### TASK DATA

(* ===== verification/Vga.v ===== *)
(** * The VGA text console (src/vga_buffer.rs)

    [Writer] prints on the last row of a 25 by 80 text buffer and scrolls the
    rows up on a new line.  The file models the writer cell by cell, including
    the copying loops, and shows that the screen is always the last 25 rows of an
    unbounded log of the text printed. *)

From S2P Require Import Prelude.
Local Open Scope Z_scope.

(** ** The code *)

Inductive Color : Type :=
  | Black | Blue | Green | Cyan | Red | Magenta | Brown | LightGray
  | DarkGray | LightBlue | LightGreen | LightCyan | LightRed | Pink | Yellow | White.

#[export] Instance Color_eq_dec : EqDecision Color.
Proof. solve_decision. Defined.

Definition Color_as_u8 (c : Color) : Z :=
  match c with
  | Black => 0 | Blue => 1 | Green => 2 | Cyan => 3
  | Red => 4 | Magenta => 5 | Brown => 6 | LightGray => 7
  | DarkGray => 8 | LightBlue => 9 | LightGreen => 10 | LightCyan => 11
  | LightRed => 12 | Pink => 13 | Yellow => 14 | White => 15
  end.

(** [ColorCode::new]; the shift of a [u8] drops the bits above the eighth. *)
Definition ColorCode_new (foreground background : Color) : Z :=
  Z.lor (as_u8 (Z.shiftl (Color_as_u8 background) 4)) (Color_as_u8 foreground).

Record ScreenChar : Type := mkChar {
  ascii_character : Z;
  char_color : Z;
}.

Definition BUFFER_HEIGHT : Z := 25.
Definition BUFFER_WIDTH : Z := 80.

Record Writer : Type := mkWriter {
  column_position : Z;
  color_code : Z;
  buffer : list (list ScreenChar);
}.

(** The initial value of [WRITER], on the screen contents [buf]. *)
Definition WRITER (buf : list (list ScreenChar)) : Writer :=
  mkWriter 0 (ColorCode_new Yellow Black) buf.

(** [get_char_mut(row, col)], followed by a volatile read or write. *)
Definition read_char (row col : Z) : M Writer ScreenChar :=
  w ← get;
  r ← lift (index (buffer w) row);
  lift (index r col).

Definition write_char (row col : Z) (ch : ScreenChar) : M Writer unit :=
  w ← get;
  r ← lift (index (buffer w) row);
  _ ← lift (index r col);
  put (mkWriter (column_position w) (color_code w)
    (<[Z.to_nat row := <[Z.to_nat col := ch]> r]> (buffer w))).

Definition clear_row (row : Z) : M Writer unit :=
  w ← get;
  let blank := mkChar 0x20 (color_code w) in
  mfor (seqZ 0 BUFFER_WIDTH) (λ col, write_char row col blank).

Definition new_line : M Writer unit :=
  mfor (seqZ 1 (BUFFER_HEIGHT - 1)) (λ row,
    mfor (seqZ 0 BUFFER_WIDTH) (λ col,
      character ← read_char row col;
      write_char (row - 1) col character)) ≫= λ _,
  clear_row (BUFFER_HEIGHT - 1) ≫= λ _,
  w ← get;
  put (mkWriter 0 (color_code w) (buffer w)).

Definition write_byte (byte : Z) : M Writer unit :=
  if bool_decide (byte = 0x0a) then new_line
  else
    w ← get;
    (if bool_decide (BUFFER_WIDTH ≤ column_position w) then new_line else mret tt) ≫= λ _,
    w' ← get;
    let row := BUFFER_HEIGHT - 1 in
    let col := column_position w' in
    write_char row col (mkChar byte (color_code w')) ≫= λ _,
    w'' ← get;
    col' ← lift (add_w 64 (column_position w'') 1);
    put (mkWriter col' (color_code w'') (buffer w'')).

(** Printable ASCII and new lines pass; every other byte prints as [0xfe]. *)
Definition printed_byte (byte : Z) : Z :=
  if bool_decide (0x20 ≤ byte ≤ 0x7e ∨ byte = 0x0a) then byte else 0xfe.

Definition write_string (s : list Z) : M Writer unit :=
  mfor s (λ byte, write_byte (printed_byte byte)).

Definition write_str (s : list Z) : M Writer (Result unit unit) :=
  write_string s ≫= λ _, mret (Ok tt).

(** [_print]: the formatter calls [write_str] on each piece of the text. *)
Fixpoint write_fmt (pieces : list (list Z)) : M Writer (Result unit unit) :=
  match pieces with
  | [] => mret (Ok tt)
  | s :: pieces' =>
      r ← write_str s;
      match r with Ok _ => write_fmt pieces' | Err e => mret (Err e) end
  end.

Definition _print (pieces : list (list Z)) : M Writer unit :=
  r ← write_fmt pieces;
  lift (match r with Ok _ => Ret tt | Err _ => Panic UnwrapNone end).

(** ** The screen as the end of a log *)

(** Every row ever printed on, oldest first; the last one is being written. *)
Record Log : Type := mkLog {
  log_rows : list (list ScreenChar);
  log_col : Z;
}.

Definition blank_row (color : Z) : list ScreenChar := replicate 80 (mkChar 0x20 color).

Definition log_newline (color : Z) (l : Log) : Log := mkLog (log_rows l ++ [blank_row color]) 0.

Definition log_put (color : Z) (byte : Z) (l : Log) : Log :=
  let n := (length (log_rows l) - 1)%nat in
  mkLog (alter (λ row, <[Z.to_nat (log_col l) := mkChar byte color]> row) n (log_rows l))
    (log_col l + 1).

Definition log_byte (color byte : Z) (l : Log) : Log :=
  if bool_decide (byte = 0x0a) then log_newline color l
  else log_put color byte (if bool_decide (80 ≤ log_col l) then log_newline color l else l).

Definition log_string (color : Z) (s : list Z) (l : Log) : Log :=
  foldl (λ l' b, log_byte color (printed_byte b) l') l s.

Definition wf_buffer (b : list (list ScreenChar)) : Prop :=
  length b = 25%nat ∧ Forall (λ r, length r = 80%nat) b.

Definition wf_writer (w : Writer) : Prop :=
  wf_buffer (buffer w) ∧ 0 ≤ column_position w ≤ 80.

(** The writer shows the end of the log. *)
Record shows (w : Writer) (l : Log) : Prop := {
  sh_wf : wf_writer w;
  sh_rows : (25 ≤ length (log_rows l))%nat;
  sh_screen : buffer w = drop (length (log_rows l) - 25) (log_rows l);
  sh_col : column_position w = log_col l;
}.

(** ** The copying loops *)

(** One more element of [s] has replaced one of [d]. *)
Lemma merge_step {A} (s d : list A) (k : nat) x : s !! k = Some x → (k < length d)%nat →
  <[k := x]> (take k s ++ drop k d) = take (S k) s ++ drop (S k) d.
Proof.
  intros Hs Hd. pose proof (lookup_lt_Some _ _ _ Hs).
  destruct (drop k d) as [|y d'] eqn:E.
  { apply (f_equal length) in E. rewrite length_drop in E. simpl in E. lia. }
  rewrite insert_app_r_alt by (rewrite length_take; lia).
  rewrite length_take, Nat.min_l, Nat.sub_diag by lia. simpl.
  rewrite (take_S_r _ _ _ Hs), <-app_assoc. simpl. do 2 f_equal.
  replace (S k) with (k + 1)%nat by lia. by rewrite <-drop_drop, E.
Qed.

Section loops.
Implicit Types (w : Writer) (b : list (list ScreenChar)).

Definition set_buffer (b : list (list ScreenChar)) (w : Writer) : Writer :=
  mkWriter (column_position w) (color_code w) b.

######

* [DESCRIPTION OF THE TASK]:
Each entry must be printed again exactly as given.

* [WORKED SOLUTION]:
(* ===== verification/Vga.v ===== *)
(** * The VGA text console (src/vga_buffer.rs)

    [Writer] prints on the last row of a 25 by 80 text buffer and scrolls the
    rows up on a new line.  The file models the writer cell by cell, including
    the copying loops, and shows that the screen is always the last 25 rows of an
    unbounded log of the text printed. *)

From S2P Require Import Prelude.
Local Open Scope Z_scope.

(** ** The code *)

Inductive Color : Type :=
  | Black | Blue | Green | Cyan | Red | Magenta | Brown | LightGray
  | DarkGray | LightBlue | LightGreen | LightCyan | LightRed | Pink | Yellow | White.

#[export] Instance Color_eq_dec : EqDecision Color.
Proof. solve_decision. Defined.

Definition Color_as_u8 (c : Color) : Z :=
  match c with
  | Black => 0 | Blue => 1 | Green => 2 | Cyan => 3
  | Red => 4 | Magenta => 5 | Brown => 6 | LightGray => 7
  | DarkGray => 8 | LightBlue => 9 | LightGreen => 10 | LightCyan => 11
  | LightRed => 12 | Pink => 13 | Yellow => 14 | White => 15
  end.

(** [ColorCode::new]; the shift of a [u8] drops the bits above the eighth. *)
Definition ColorCode_new (foreground background : Color) : Z :=
  Z.lor (as_u8 (Z.shiftl (Color_as_u8 background) 4)) (Color_as_u8 foreground).

Record ScreenChar : Type := mkChar {
  ascii_character : Z;
  char_color : Z;
}.

Definition BUFFER_HEIGHT : Z := 25.
Definition BUFFER_WIDTH : Z := 80.

Record Writer : Type := mkWriter {
  column_position : Z;
  color_code : Z;
  buffer : list (list ScreenChar);
}.

(** The initial value of [WRITER], on the screen contents [buf]. *)
Definition WRITER (buf : list (list ScreenChar)) : Writer :=
  mkWriter 0 (ColorCode_new Yellow Black) buf.

(** [get_char_mut(row, col)], followed by a volatile read or write. *)
Definition read_char (row col : Z) : M Writer ScreenChar :=
  w ← get;
  r ← lift (index (buffer w) row);
  lift (index r col).

Definition write_char (row col : Z) (ch : ScreenChar) : M Writer unit :=
  w ← get;
  r ← lift (index (buffer w) row);
  _ ← lift (index r col);
  put (mkWriter (column_position w) (color_code w)
    (<[Z.to_nat row := <[Z.to_nat col := ch]> r]> (buffer w))).

Definition clear_row (row : Z) : M Writer unit :=
  w ← get;
  let blank := mkChar 0x20 (color_code w) in
  mfor (seqZ 0 BUFFER_WIDTH) (λ col, write_char row col blank).

Definition new_line : M Writer unit :=
  mfor (seqZ 1 (BUFFER_HEIGHT - 1)) (λ row,
    mfor (seqZ 0 BUFFER_WIDTH) (λ col,
      character ← read_char row col;
      write_char (row - 1) col character)) ≫= λ _,
  clear_row (BUFFER_HEIGHT - 1) ≫= λ _,
  w ← get;
  put (mkWriter 0 (color_code w) (buffer w)).

Definition write_byte (byte : Z) : M Writer unit :=
  if bool_decide (byte = 0x0a) then new_line
  else
    w ← get;
    (if bool_decide (BUFFER_WIDTH ≤ column_position w) then new_line else mret tt) ≫= λ _,
    w' ← get;
    let row := BUFFER_HEIGHT - 1 in
    let col := column_position w' in
    write_char row col (mkChar byte (color_code w')) ≫= λ _,
    w'' ← get;
    col' ← lift (add_w 64 (column_position w'') 1);
    put (mkWriter col' (color_code w'') (buffer w'')).

(** Printable ASCII and new lines pass; every other byte prints as [0xfe]. *)
Definition printed_byte (byte : Z) : Z :=
  if bool_decide (0x20 ≤ byte ≤ 0x7e ∨ byte = 0x0a) then byte else 0xfe.

Definition write_string (s : list Z) : M Writer unit :=
  mfor s (λ byte, write_byte (printed_byte byte)).

Definition write_str (s : list Z) : M Writer (Result unit unit) :=
  write_string s ≫= λ _, mret (Ok tt).

(** [_print]: the formatter calls [write_str] on each piece of the text. *)
Fixpoint write_fmt (pieces : list (list Z)) : M Writer (Result unit unit) :=
  match pieces with
  | [] => mret (Ok tt)
  | s :: pieces' =>
      r ← write_str s;
      match r with Ok _ => write_fmt pieces' | Err e => mret (Err e) end
  end.

Definition _print (pieces : list (list Z)) : M Writer unit :=
  r ← write_fmt pieces;
  lift (match r with Ok _ => Ret tt | Err _ => Panic UnwrapNone end).

(** ** The screen as the end of a log *)

(** Every row ever printed on, oldest first; the last one is being written. *)
Record Log : Type := mkLog {
  log_rows : list (list ScreenChar);
  log_col : Z;
}.

Definition blank_row (color : Z) : list ScreenChar := replicate 80 (mkChar 0x20 color).

Definition log_newline (color : Z) (l : Log) : Log := mkLog (log_rows l ++ [blank_row color]) 0.

Definition log_put (color : Z) (byte : Z) (l : Log) : Log :=
  let n := (length (log_rows l) - 1)%nat in
  mkLog (alter (λ row, <[Z.to_nat (log_col l) := mkChar byte color]> row) n (log_rows l))
    (log_col l + 1).

Definition log_byte (color byte : Z) (l : Log) : Log :=
  if bool_decide (byte = 0x0a) then log_newline color l
  else log_put color byte (if bool_decide (80 ≤ log_col l) then log_newline color l else l).

Definition log_string (color : Z) (s : list Z) (l : Log) : Log :=
  foldl (λ l' b, log_byte color (printed_byte b) l') l s.

Definition wf_buffer (b : list (list ScreenChar)) : Prop :=
  length b = 25%nat ∧ Forall (λ r, length r = 80%nat) b.

Definition wf_writer (w : Writer) : Prop :=
  wf_buffer (buffer w) ∧ 0 ≤ column_position w ≤ 80.

(** The writer shows the end of the log. *)
Record shows (w : Writer) (l : Log) : Prop := {
  sh_wf : wf_writer w;
  sh_rows : (25 ≤ length (log_rows l))%nat;
  sh_screen : buffer w = drop (length (log_rows l) - 25) (log_rows l);
  sh_col : column_position w = log_col l;
}.

(** ** The copying loops *)

(** One more element of [s] has replaced one of [d]. *)
Lemma merge_step {A} (s d : list A) (k : nat) x : s !! k = Some x → (k < length d)%nat →
  <[k := x]> (take k s ++ drop k d) = take (S k) s ++ drop (S k) d.
Proof.
  intros Hs Hd. pose proof (lookup_lt_Some _ _ _ Hs).
  destruct (drop k d) as [|y d'] eqn:E.
  { apply (f_equal length) in E. rewrite length_drop in E. simpl in E. lia. }
  rewrite insert_app_r_alt by (rewrite length_take; lia).
  rewrite length_take, Nat.min_l, Nat.sub_diag by lia. simpl.
  rewrite (take_S_r _ _ _ Hs), <-app_assoc. simpl. do 2 f_equal.
  replace (S k) with (k + 1)%nat by lia. by rewrite <-drop_drop, E.
Qed.

Section loops.
Implicit Types (w : Writer) (b : list (list ScreenChar)).

Definition set_buffer (b : list (list ScreenChar)) (w : Writer) : Writer :=
  mkWriter (column_position w) (color_code w) b.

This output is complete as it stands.